Toro a valanga – Vittoria netta a Verona e sfogo di Baroni. “Gioca solo chi lavora”. Asllani non entra in campo
Il Torino torna a sorridere con una vittoria larga e convincente sul campo dell’Hellas Verona, imponendosi 3-0 al Bentegodi e rilanciandosi nella parte sinistra della classifica. La squadra guidata da Marco Baroni raggiunge quota 23 punti, affiancando il Sassuolo e lasciandosi alle spalle un periodo complicato. Una prestazione solida, autoritaria, che non ha lasciato scampo ai veneti, sempre più in difficoltà e fermi in fondo alla graduatoria insieme a Fiorentina e Pisa.
Il match si sblocca nel primo tempo grazie all’ex di turno Simeone, abile a sfruttare una disattenzione della retroguardia avversaria e a superare il portiere con freddezza. Il Verona prova a reagire ma senza creare reali pericoli, mentre il Toro gestisce e colpisce nel finale: prima Casadei, poi Njie chiudono definitivamente i conti, certificando un successo netto e meritato.

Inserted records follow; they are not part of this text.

(** Every stop of every shape of every route, in the order of the traversal. *)
Lemma allStopsAcc_flat (outputRoutes : list Route.t) :
  allStopsAcc outputRoutes =
  fold_left stopStep
    (flat_map (fun r => flat_map Shape.stops (Route.shapes r)) outputRoutes)
    ([], []).
Proof.
  unfold allStopsAcc. generalize (@nil string, @nil Stop.t).
  induction outputRoutes as [|r rs IH]; intro acc; cbn [fold_left flat_map];
    [reflexivity|].
  rewrite fold_left_app, IH, fold_left_flat_map. reflexivity.
Qed.

Lemma stopStep_inv (acc : list string * list Stop.t) (s : Stop.t) :
  fst acc = map Stop.id (snd acc) -> NoDup (fst acc) ->
  fst (stopStep acc s) = map Stop.id (snd (stopStep acc s))
  /\ NoDup (fst (stopStep acc s))
  /\ In (Stop.id s) (fst (stopStep acc s))
  /\ (forall x, In x (fst acc) -> In x (fst (stopStep acc s))).
Proof.
  destruct acc as [seen allStops]. cbn [fst snd]. intros Hseen Hnd.
  unfold stopStep. destruct (has seen (Stop.id s)) eqn:E.
  - cbn [fst snd]. repeat split; try assumption.
    + apply has_In. exact E.
    + exact (fun x H => H).
  - unfold setAdd. rewrite E. cbn [fst snd].
    assert (Hnot : ~ In (Stop.id s) seen).
    { intro H. apply has_In in H. congruence. }
    repeat split.
    + rewrite map_app, Hseen. reflexivity.
    + apply NoDup_app; [exact Hnd|repeat constructor; intros []|].
      intros x Hx [<-|[]]. exact (Hnot Hx).
    + apply in_or_app. right. left. reflexivity.
    + intros x Hx. apply in_or_app. left. exact Hx.
Qed.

Al termine della gara, Baroni si è lasciato andare a dichiarazioni molto chiare, che suonano come un messaggio diretto allo spogliatoio: “Oggi ho voluto lanciare un segnale: in campo va chi si allena bene, chi cresce e chi mette il gruppo davanti a tutto”. Senza citare esplicitamente i nomi di chi potrebbe lasciare il club, il tecnico ha sottolineato l’importanza dell’impegno quotidiano e della mentalità giusta, elogiando la prova di alcuni singoli e scelte tattiche come lo spostamento di Vlasic sulla fascia destra, convinto che possa vivere la miglior stagione della sua carriera.

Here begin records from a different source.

Lemma applies_loop_none fs st :
  (forall l, In l fs -> fst (lex pcre_exec l st) <= 0) ->
  applies_loop pcre_exec fs st = (0, lex_all pcre_exec fs st).
Proof.
  revert st; induction fs as [|a fs IH]; intros st Hall; simpl.
  - reflexivity.
  - pose proof (Hall a (or_introl eq_refl)) as Ha.
    pose proof (lex_same_cursor a st) as Hc.
    destruct (lex pcre_exec a st) as [len st1] eqn:E; simpl in *.
    assert (E0 : (0 <? len) = false) by (apply Z.ltb_ge; exact Ha).
    rewrite E0. unfold lex_all in *; simpl; try rewrite E; simpl.
    apply IH. intros l' Hin.
    rewrite (lex_value_same_cursor l' _ _ Hc). apply Hall; now right.
Qed.

Lemma applies_loop_value fs st :
  (fst (applies_loop pcre_exec fs st) = 1 /\
   exists l, In l fs /\ 0 < fst (lex pcre_exec l st)) \/
  (fst (applies_loop pcre_exec fs st) = 0 /\
   forall l, In l fs -> fst (lex pcre_exec l st) <= 0).
Proof.
  revert st; induction fs as [|a fs IH]; intros st; simpl.
  - right; split; [reflexivity | intros l []].
  - pose proof (lex_same_cursor a st) as Hc.
    destruct (lex pcre_exec a st) as [len st1] eqn:E; simpl in *.
    destruct (0 <? len) eqn:Hlen.
    + left; split; [reflexivity|].
      exists a; split; [now left|]. rewrite E; simpl. now apply Z.ltb_lt.
    + apply Z.ltb_ge in Hlen.
      destruct (IH st1) as [(Hv & l & Hin & Hl) | (Hv & Hall)].
      * left; split; [exact Hv|]. exists l; split; [now right|].
        now rewrite <- (lex_value_same_cursor l _ _ Hc).
      * right; split; [exact Hv|]. intros l [<- | Hin].
        -- now rewrite E.
        -- rewrite <- (lex_value_same_cursor l _ _ Hc). now apply Hall.
Qed.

In questo contesto spicca l’assenza totale di Asllani, rimasto in panchina per tutti i 90 minuti. Dalle parole dell’allenatore emerge chiaramente come il centrocampista, di proprietà dell’Inter, non rientri più al centro del progetto granata. Una bocciatura che sembra andare oltre l’aspetto tecnico, legata soprattutto a un atteggiamento ritenuto non all’altezza delle richieste dell’allenatore.